Being in Authentic Connection

Just left my consult group, unpacking unconscious interactions between clients and therapists.  It is easy to get caught up, per my post earlier, that everything is about "my" wounding but what I am getting is that we miss out if that is all we focus on.  I learned early on that I had to look deeply at myself and take on all the blame for any mishaps that were happening in relationship -if I was the screw up the other person didn't have to be anxious or feel uncomfortable.  Even my nervous system work sometimes too readily has me oriented towards my nervous system vulnerabilities around attachment rather than fully inhabiting my experience with the other - as curious about their experience as my own.  In other words, this old pattern has me miss out on my experience of being in connection to other people - I am too focused on being a wounded fuck up rather than notice "hey you over there!".

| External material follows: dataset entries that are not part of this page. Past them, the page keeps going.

Lemma grow_ok ks s l : holds s l -> Forall key_ok ks ->
  (forall k x, k ∈ ks -> x ∈ l -> ord x k <> Eq) ->
  (forall i j a b, (i < j)%nat -> ks !! i = Some a -> ks !! j = Some b -> ord a b <> Eq) ->
  exists s', fold_left (fun s k => s ← s; SkipList.insert s k) ks (Ret s) = Ret s' /\
    holds s' (fold_left (fun l k => insert_key k l) ks l).
Proof.
  revert s l. induction ks as [|k ks IH]; intros s l Hh Hok Hf Hd; cbn [fold_left]; [eauto|].
  apply Forall_cons in Hok as [Hk Hok].
  destruct (insert_ok s l k Hh Hk) as (s1 & E & Hh1); [intros x Hx; apply Hf; [by constructor|done]|].
  cbn [mbind outcome_bind]. rewrite E. apply IH; [done|done| |].
  - intros k' x Hk' Hx. rewrite insert_key_perm in Hx. apply elem_of_cons in Hx as [->|Hx].
    + apply list_elem_of_lookup in Hk' as [j Hj]. apply (Hd 0%nat (S j)); [lia|done|done].
    + apply Hf; [by constructor|done].
  - intros i j a b Hij. apply (Hd (S i) (S j)). lia.
Qed.

Lemma holds_sorted s l : holds s l -> StronglySorted (fun a b => ord a b = Lt) l.
Proof.
  intros (sq & lh & Hl & _ & ->). pose proof (l_sorted _ _ _ Hl) as Hs. clear Hl.
  induction Hs as [|x q Hq IH Hx]; cbn; constructor; [done|]. by apply Forall_map.
Qed.

Lemma grown_contains_ok s l t : holds s l -> key_ok t ->
  contains s t = Ret (existsb (fun k => is_eq (ord k t)) l).
Proof.
  intros Hh Ht. pose proof (holds_sorted _ _ Hh) as Hso. destruct Hh as (sq & lh & Hl & Hc & ->).
  unfold contains. destruct (find_ok s sq lh t [] Hl Ht) as (n & prev' & -> & (x & Hf) & _).
  cbn [mbind outcome_bind].
  destruct (found_pos _ _ _ _ _ _ Hc Hf) as (i & Hi & Hn & _ & H1 & H2).
  assert (Hbefore : existsb (fun k => is_eq (ord k t)) (keys s (take i sq)) = false).
  { apply not_true_iff_false. rewrite existsb_exists. intros (k & Hk & Heq).
    unfold keys in Hk. apply in_map_iff in Hk as (y & <- & Hy%list_elem_of_In).
    apply list_elem_of_lookup in Hy as [j Hj]. apply lookup_take_Some in Hj as [Hj Hji].
    by rewrite (H1 j y Hji Hj) in Heq. }
  rewrite <- (take_drop i sq) at 1. unfold keys in *. rewrite map_app, existsb_app, Hbefore. cbn [orb].
  destruct n as [n|].
  - symmetry in Hn. rewrite (key_ok_at _ _ _ _ Hl) by (apply elem_of_cons; right; by eapply list_elem_of_lookup_2).
    cbn [mbind outcome_bind]. rewrite (l_comparator _ _ _ Hl), compare_ord; [|apply (l_key _ _ _ Hl); by eapply list_elem_of_lookup_2|done].
    cbn [mbind outcome_bind]. f_equal. rewrite (drop_S _ _ _ Hn). cbn [map existsb].
    destruct (ord (key_at s n) t) eqn:E; cbn [is_eq orb]; [done|exfalso; by apply (H2 i n)|].
    symmetry. apply not_true_iff_false. rewrite existsb_exists. intros (k & Hk & Heq).
    rewrite <- (take_drop_middle _ _ _ Hn), map_app in Hso. apply ss_app in Hso as (_ & Hso & _).
    cbn [map] in Hso. apply StronglySorted_inv in Hso as [_ Hso]. rewrite Forall_forall in Hso.
    specialize (Hso k (proj2 (list_elem_of_In _ _) Hk)).
    assert (Hkt : ord k t = Eq) by (by destruct (ord k t)). apply ord_gt_lt in E.
    apply ord_eq_sym in Hkt. by rewrite (ord_lt_trans _ _ _ E Hso) in Hkt.
  - symmetry in Hn. apply lookup_ge_None_1 in Hn. by rewrite drop_ge by done.
Qed.

Lemma grown_seek_ok s l t : holds s l -> key_ok t ->
  exists cur, SkipListCursor.seek (SkipListCursor.new s) t = Ret cur /\
    match List.find (fun k => is_ge (ord k t)) l with
    | Some k => SkipListCursor.valid cur = true /\ SkipListCursor.key cur = Ret k
    | None => SkipListCursor.valid cur = false
    end.
Proof.
  intros (sq & lh & Hl & Hc & ->) Ht.
  destruct (cursor_seek s sq lh Hl Hc (SkipListCursor.new s) None t) as (cur & i & E & Hi & Hcur & H1 & H2);
    [by split|done|].
  exists cur. split; [exact E|].
  assert (Hfind : List.find (fun k => is_ge (ord k t)) (keys s sq) = key_at s <$> sq !! i).
  { rewrite (find_lookup _ _ i); unfold keys.
    - apply list_lookup_fmap.
    - by rewrite length_map.
    - intros j y Hj Hy. apply list_lookup_fmap_Some in Hy as (z & -> & Hz). by rewrite (H1 j z).
    - intros y Hy. apply list_lookup_fmap_Some in Hy as (z & -> & Hz).
      specialize (H2 i z ltac:(lia) Hz). by destruct (ord (key_at s z) t). }
  rewrite Hfind, (cursor_valid s sq _ _ Hcur). destruct (decide (i < length sq)%nat) as [Hd|Hd].
  - destruct (lookup_lt_is_Some_2 sq i Hd) as [x Hx]. rewrite Hx. cbn [fmap option_fmap option_map]. split; [by apply bool_decide_eq_true_2|].
    by eapply cursor_key.
  - rewrite lookup_ge_None_2 by lia. cbn [fmap option_fmap option_map]. apply bool_decide_eq_false_2. by intros [].
Qed.

Lemma found_find (s : SkipList.t C) sq lh t x n : found (ord:=ord) s sq lh t x n ->
  List.find (fun k => is_ge (ord k t)) (map (key_at s) (published lh sq)) = key_at s <$> n.
Proof.
  intros (a & b & -> & _ & -> & Ha & Hb). rewrite map_app.
  rewrite (find_lookup _ _ (length a)).
  - rewrite lookup_app_r by (by rewrite length_map). rewrite length_map, Nat.sub_diag. by destruct b.
  - rewrite length_app, length_map. lia.
  - intros j y Hj Hy. rewrite lookup_app_l in Hy by (by rewrite length_map).
    apply list_lookup_fmap_Some in Hy as (z & -> & Hz). rewrite Forall_lookup in Ha. by rewrite (Ha j z).
  - intros y Hy. rewrite lookup_app_r, length_map, Nat.sub_diag in Hy by (by rewrite length_map).
    destruct Hb as [|z b Hz Hb]; [done|]. cbn in Hy. simplify_eq. by destruct (ord (key_at s z) t).
Qed.

(** What a reader can reach while a node is being inserted. *)
Lemma published_during A B n lh h r : complete lh (A ++ B) -> n ∉ A ++ B -> (1 <= h)%nat ->
  published (set_lh lh n (h `min` r)) (A ++ n :: B) = if (r =? 0)%nat then A ++ B else A ++ n :: B.
Proof.
  intros Hc Hn Hh. destruct (Nat.eqb_spec r 0) as [->|Hr].
  - rewrite Nat.min_0_r. unfold published. rewrite List.filter_app. cbn [List.filter].
    rewrite set_lh_eq. cbn [Nat.ltb Nat.leb].
    change (published (set_lh lh n 0) A ++ published (set_lh lh n 0) B = A ++ B).
    rewrite <- published_app. apply published_all. intros x Hx. rewrite set_lh_ne by (by intros ->). by apply Hc.
  - apply published_all. intros x Hx. unfold set_lh. case_decide; [lia|]. apply Hc. set_solver.
Qed.

Lemma race_insert s ks key t : holds s ks -> key_ok key -> key_ok t ->
  (forall k, k ∈ ks -> ord k key <> Eq) ->
  exists states, (forall j, insert_upto j s key = Ret (states j)) /\
    forall sched level, (forall i, (sched i <= sched (S i))%nat) -> (level < MAX_HEIGHT)%nat ->
    exists k n, race_run (search_fuel (states 0%nat)) states sched 0 t head level = Ret (k, n) /\
      key_at (states (sched k)) <$> n =
      List.find (fun k => is_ge (ord k t)) (if (sched k =? 0)%nat then ks else insert_key key ks).
Proof.
  intros (sq & lh & Hl & Hc & ->) Hk Ht Hf.
  destruct (insert_upto_ok s sq lh key Hl Hk) as (A & B & h & -> & Hn & HA & HB & Hh & Hr).
  { intros x Hx. apply Hf. unfold keys. apply list_elem_of_In, in_map, list_elem_of_In, Hx. }
  set (n0 := length (nodes s)) in *.
  set (states := fun j => match insert_upto j s key with Ret s' => s' | _ => s end).
  exists states. split; [intros j; unfold states; by destruct (Hr j) as (s' & -> & _)|].
  assert (Hr' : forall j, linked (c:=c) (key_ok:=key_ok) (ord:=ord) (states j) (A ++ n0 :: B) (set_lh lh n0 (h `min` j)) /\
    key_at (states j) n0 = key /\ forall x, x ∈ head :: A ++ B -> key_at (states j) x = key_at s x).
  { intros j. unfold states. by destruct (Hr j) as (s' & -> & ? & ? & ?). }
  assert (Hmem : forall x, x ∈ head :: A ++ n0 :: B -> x = n0 \/ x ∈ head :: A ++ B) by set_solver.
  assert (Hev : evolving (c:=c) (key_ok:=key_ok) (ord:=ord) states (A ++ n0 :: B) (fun j => set_lh lh n0 (h `min` j))).
  { split_and!.
    - intros j. apply Hr'.
    - intros j x [->|Hx]%Hmem; [transitivity key; [|symmetry]; apply Hr'|].
      transitivity (key_at s x); [|symmetry]; by apply Hr'.
    - intros j k x Hjk. unfold set_lh. case_decide; lia. }
  intros sched level Hs Hlev. destruct (Hr' (sched 0%nat)) as (Hl0 & _ & _).
  destruct (race_ok states _ _ sched t Hev Ht Hs (search_fuel (states 0%nat)) 0 head level [] (A ++ n0 :: B))
    as (k & y & n & E & Hfound); [exact (standing_head _ _ _ t level Hl0 Hlev)|done| |].
  { pose proof (sequence_fits _ _ _ (proj1 (Hr' 0%nat))) as Hfit. unfold search_fuel. cbn in Hfit. lia. }
  exists k, n. split; [exact E|]. rewrite <- (found_find _ _ _ _ _ _ Hfound).
  destruct (Hr' (sched k)) as (_ & Hkn & Hks).
  rewrite published_during by (done || lia || set_solver).
  assert (Hmap : forall l, (forall x, x ∈ l -> x ∈ head :: A ++ B) -> map (key_at (states (sched k))) l = map (key_at s) l).
  { intros l Hlin. apply map_ext_in. intros x Hx%list_elem_of_In. apply Hks, Hlin, Hx. }
  destruct (sched k =? 0)%nat; [by rewrite Hmap by set_solver|].
  f_equal. rewrite map_app. cbn [map]. rewrite Hkn, !Hmap by set_solver. unfold keys. rewrite map_app.
  symmetry. apply insert_key_split; by apply Forall_map.
Qed.
End grown.

(** ** The height generator *)

Lemma random_next_spec st : 0 < st < 2147483647 ->
  random_next st = st * 16807 mod 2147483647 /\ 0 < random_next st < 2147483647.
Proof.
  intros Hst. unfold random_next. cbv zeta. rewrite (as_u64_id (st * 16807)) by (unfold is_u64; lia).
  assert (Hland : forall x, Z.land x 2147483647 = x mod 2 ^ 31) by (intros; by apply (Z.land_ones _ 31)).
  rewrite Z.shiftr_div_pow2, Hland by lia.
  set (q := st * 16807 / 2 ^ 31). set (r := st * 16807 mod 2 ^ 31).
  pose proof (Z.div_mod (st * 16807) (2 ^ 31) ltac:(lia)) as Hdm. fold q r in Hdm.
  pose proof (Z.mod_pos_bound (st * 16807) (2 ^ 31) ltac:(lia)) as Hr. fold r in Hr.
  assert (Hq : 0 <= q < 16807) by (split; [apply Z.div_pos; lia|apply Z.div_lt_upper_bound; lia]).
  rewrite (as_u64_id (q + r)), (as_u32_id (q + r)) by (unfold is_u64, is_u32; lia).
  assert (Hm : st * 16807 = q * 2147483647 + (q + r)) by lia.
  assert (Hne : q + r <> 2147483647 /\ q + r <> 0 /\ q + r <> 2 * 2147483647).
  { assert (Hdiv : forall k, q + r <> k * 2147483647); [|split_and!; [apply (Hdiv 1)|apply (Hdiv 0)|apply (Hdiv 2)]].
    intros k Hk. assert (Hd : (2147483647 | 16807 * st)) by (exists (q + k); lia).
    apply Z.gauss in Hd; [|vm_compute; reflexivity]. apply Z.divide_pos_le in Hd; lia. }
  assert (Hmod : st * 16807 mod 2147483647 = (q + r) mod 2147483647).
  { rewrite Hm, Z.add_comm. apply Z_mod_plus_full. }
  rewrite Hmod.
  destruct (Z.ltb_spec 2147483647 (q + r)) as [Hlt|Hge].
  - split; [|lia]. rewrite <- (Z_mod_plus_full _ (-1)), Z.mod_small; lia.
  - split; [|lia]. rewrite Z.mod_small; lia.
Qed.

(** ** Claims *)

(** C16: (SkipList) A list grown from empty by inserting keys that are pairwise distinct holds
    exactly these keys in sorted order: [contains] decides membership, [seek] returns the
    first key not below the target, and no operation panics, loops or follows a bad link. *)
Theorem skiplist_sorted_set {C} `{Comparator C} (c : C) key_ok ord `{!ComparatorLaws c key_ok ord} ks t :
  Forall key_ok ks -> key_ok t ->
  (forall i j a b, (i < j)%nat -> ks !! i = Some a -> ks !! j = Some b -> ord a b <> Eq) ->
  let sorted := fold_left (fun l k => insert_key (ord:=ord) k l) ks [] in
  exists s, fold_left (fun s k => s ← s; SkipList.insert s k) ks (Ret (SkipList.new c)) = Ret s /\
    StronglySorted (fun a b => ord a b = Lt) sorted /\ sorted ≡ₚ ks /\
    SkipList.contains s t = Ret (existsb (fun k => is_eq (ord k t)) ks) /\
    exists cur, SkipListCursor.seek (SkipListCursor.new s) t = Ret cur /\
      match List.find (fun k => is_ge (ord k t)) sorted with
      | Some k => SkipListCursor.valid cur = true /\ SkipListCursor.key cur = Ret k
      | None => SkipListCursor.valid cur = false
      end.
Proof.
  intros Hks Ht Hd sorted.
  destruct (grow_ok (c:=c) ks (SkipList.new c) []) as (s & E & Hh); [apply new_holds|done|..|].
  { intros k x _ Hx. by apply elem_of_nil in Hx. }
  { exact Hd. }
  fold sorted in Hh. exists s. pose proof (fold_insert_perm (ord:=ord) ks []) as Hp.
  split_and!; [done|exact (holds_sorted _ _ Hh)|done| |].
  - rewrite (grown_contains_ok _ _ _ Hh Ht). f_equal. by apply existsb_perm.
  - exact (grown_seek_ok _ _ _ Hh Ht).
Qed.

 What it takes to be in authentic connection is a willingness to reveal your experience, to stand for your experience, without labeling it as good or bad, wounded or not and without burdening the other person to fix it and part of what is IN that experience is fully relating and experiencing the connection with others.    I now finally understand Fritz Perls' "Contact is Curative".  Sharing the moment to moment experience of who we are rather than once removed interpretations or defenses is real contact.  I feel so grateful for so many people in my life I do connect with in this way.  I seem to orient towards all the people I can't and that somehow that must mean what I am experiencing or who I am is fucked up.  I am still struggling with how to relate to people in my personal life who aren't attempting to live out their authentic experience.  I feel a bit unsafe around those people.   For now I am grateful to be in this rare club of souls who are deeply interested in authentic connection.  Being freed up, this afternoon from the usual "you're fucked up" song and dance leaves me so softened in my body and so eager for more connection with my friends and family.  Thank you friends and sweet husband and kids!